The unfortunate Japanese cities of Hiroshima and Nagasaki provide us with a test lab without peer. Thousands of citizens of all ages were exposed to different amounts of radiation in a very short period of time. From their locations at the time of the blast, their exposures could be determined with relative accuracy. Moreover, they were expected to carry and update their health records. As has been shown, the exposed survivors had unexpectedly longer and healthier lifetimes than did their unexposed cohorts.
But there is now a laboratory for low-level radiation absorbed over a period of twenty years. From 1982 to 1984, about 180 apartment buildings housing 10,000 Taiwanese tenants were built with cobalt-60-contaminated steel (half-life of 5.3 years). Since, as we all know, radiation causes cancer, these unfortunates must be dying like flies.
Well, not exactly. The assessed cancer rate of occupants of the apartments is 3.5 deaths per 100,000 person-years. The average death rate of the general population over the same twenty-year period is 116 persons per 100,000 person-years - resulting in a 97% reduction of fatal cancer.

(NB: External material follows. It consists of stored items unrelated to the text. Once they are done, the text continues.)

(** * ValutaTrade Hub: the rate cache, the update cycle and the rate resolver

    A shallow embedding of
      - [valutatrade_hub/core/utils.py]          (validation, [calculate_rate], [is_rate_fresh]),
      - [valutatrade_hub/core/currencies.py]     (the currency registry),
      - [valutatrade_hub/core/usecases.py]       ([RatesService.get_rate]),
      - [valutatrade_hub/infra/database.py]      (the rates of [DatabaseManager]),
      - [valutatrade_hub/parser_service/storage.py] ([RatesStorage]),
      - [valutatrade_hub/parser_service/updater.py] ([RatesUpdater]),
      - [valutatrade_hub/parser_service/config.py]  (the CoinGecko ids),
      - [valutatrade_hub/cli/interface.py]       (the report of [update-rates]),
    followed by the properties of these functions.

    Conventions of the embedding.
      - A decoded JSON document is a value of [json]; a Python [dict] is an
        association list in insertion order with first-match lookup.  JSON
        numbers are IEEE binary64 floats (the type every writer of this
        repository stores).  Python integers inside documents are not
        modelled, and with them the [OverflowError] of a division by an
        integer too large for a float: the properties that name a number speak
        of floats.
      - A Python exception is a value of [exn]; a call that may raise returns a
        [result].
      - Strings are byte strings (UTF-8 for the messages); [upper], [lower]
        and [strip] act on the ASCII characters, on which they agree with
        Python's: codes with other letters are not modelled.
      - The file system is a finite map from paths to text files that can be
        opened and decoded as UTF-8; the clock, the outcomes of the API clients
        and the outcomes of the operating system calls are explicit inputs. *)

From Stdlib Require Import ZArith String Ascii.
From Stdlib Require Import Floats.PrimFloat Floats.SpecFloat Floats.FloatOps.
From Stdlib Require Uint63.
From stdpp Require Import base option list gmap strings pretty.
Lemma silent_find_environment (e : string) (envs : list value) :
  silent (find_environment e envs).
Proof.
  induction envs as [| r envs IH]; cbn [find_environment]; silent_steps.
Qed.

Lemma silent_mapM_status_line (l : list value) : silent (mapM status_line l).
Proof.
  induction l as [| s l IH]; cbn [mapM]; [apply silent_ret |].
  apply silent_bind; [unfold status_line; silent_steps | intros y].
  apply silent_bind; [exact IH | intros ys]. apply silent_ret.
Qed.

#[local] Hint Resolve silent_find_environment silent_mapM_status_line : silent.

Lemma silent_validate_pr (G : globals) (pr : value) : silent (validate_pr G pr).
Proof. unfold validate_pr. silent_steps. Qed.

Lemma silent_parse_message (G : globals) (comment : value) :
  silent (parse_message G comment).
Proof. unfold parse_message. silent_steps. Qed.

Lemma silent_get_environment (G : globals) (w : world) (e : string) :
  silent (get_environment G w e).
Proof. unfold get_environment. silent_steps. Qed.

Lemma silent_set_deployment_outputs (r : response) :
  silent (set_deployment_outputs r).
Proof. unfold set_deployment_outputs. silent_steps. Qed.

Lemma silent_deployment_params (G : globals) (ref environment : value)
    (description : string) :
  silent (deployment_params G ref environment description).
Proof. unfold deployment_params. silent_steps. Qed.

#[local] Hint Resolve silent_validate_pr silent_parse_message
  silent_get_environment silent_set_deployment_outputs
  silent_deployment_params : silent.

Lemma within_silent {A : Type} (a b : nat) (m : M A) :
  silent m -> within sent a b m.
Proof.
  unfold silent, within, sent. intros ->. destruct (result m); cbn; lia.
Qed.

Lemma sent_silent {A : Type} (m : M A) : silent m -> sent (trace m) = 0.
Proof. unfold silent, sent. now intros ->. Qed.

Lemma within_requests_send (w : world) (r : request) :
  within sent 1 1 (requests_send w r).
Proof.
  apply within_le. unfold requests_send. destruct (server w r); cbn; lia.
Qed.

(** One request, then nothing more. *)
Lemma within_send_then {B : Type} (w : world) (r : request)
    (k : response -> M B) :
  (forall resp, silent (k resp)) ->
  within sent 1 1 (bind (requests_send w r) k).
Proof.
  intros Hk.
  apply (within_bind sent sent_nil sent_app 1 1 0 0); try lia.
  - apply within_requests_send.
  - intros resp. apply within_silent, Hk.
Qed.

Lemma within_add_comment (G : globals) (w : world) (u : value) (msg : string)
    (is_error : bool) :
  within sent 1 1 (add_comment G w u msg is_error).
Proof.
  unfold add_comment.
  apply (within_bind_free sent sent_nil sent_app); [reflexivity | intros _].
  apply (within_bind_free sent sent_nil sent_app);
    [destruct is_error; reflexivity | intros _].
  apply (within_bind_free sent sent_nil sent_app);
    [apply sent_silent, silent_config | intros c].
  destruct (truthy c); [| apply within_silent, silent_ret].
  unfold requests_post. apply within_send_then. intros resp.
  apply silent_raise_for_status.
Qed.

Lemma within_check_commit (G : globals) (w : world) (head_repo sha : value) :
  within sent 1 1 (check_commit G w head_repo sha).
Proof.
  unfold check_commit.
  apply (within_bind_free sent sent_nil sent_app); [reflexivity | intros _].
  apply (within_bind_free sent sent_nil sent_app);
    [apply sent_silent, silent_config | intros c].
  destruct (truthy c); [apply within_silent, silent_ret |].
  unfold requests_get. apply within_send_then. intros resp. silent_steps.
Qed.

Lemma silent_trigger_status (resp : response) :
  silent (match raise_for_status resp with
          | (t, Raise _) =>
              (t, Raise (DeploymentFailure
                           ("Failed to trigger deployment (" ++ text resp ++ ")")))
          | (t, Ret _) => (t, Ret tt)
          end).
Proof.
  unfold raise_for_status.
  destruct ((400 <=? status_code resp)%Z && (status_code resp <? 600)%Z);
    reflexivity.
Qed.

Have you heard about this story on Headline News? No? Well, maybe no one is interested in reducing his risk of cancer by ninety-seven percent. But just in case you are, you may want to take a look at a paper entitled, "Is Chronic Radiation an Effective Prophylaxis Against Cancer?" [Chen, W.L., Luan, Y.C., et al., "Is Chronic Radiation an Effective Prophylaxis Against Cancer?" Journal of American Physicians and Surgeons, Vol. 9, No. 1, Spring 2004. Taiwanese officials have resisted providing information needed for a first rate epidemiological report, apparently embarrassed that their LNT predictions didn't pan out.]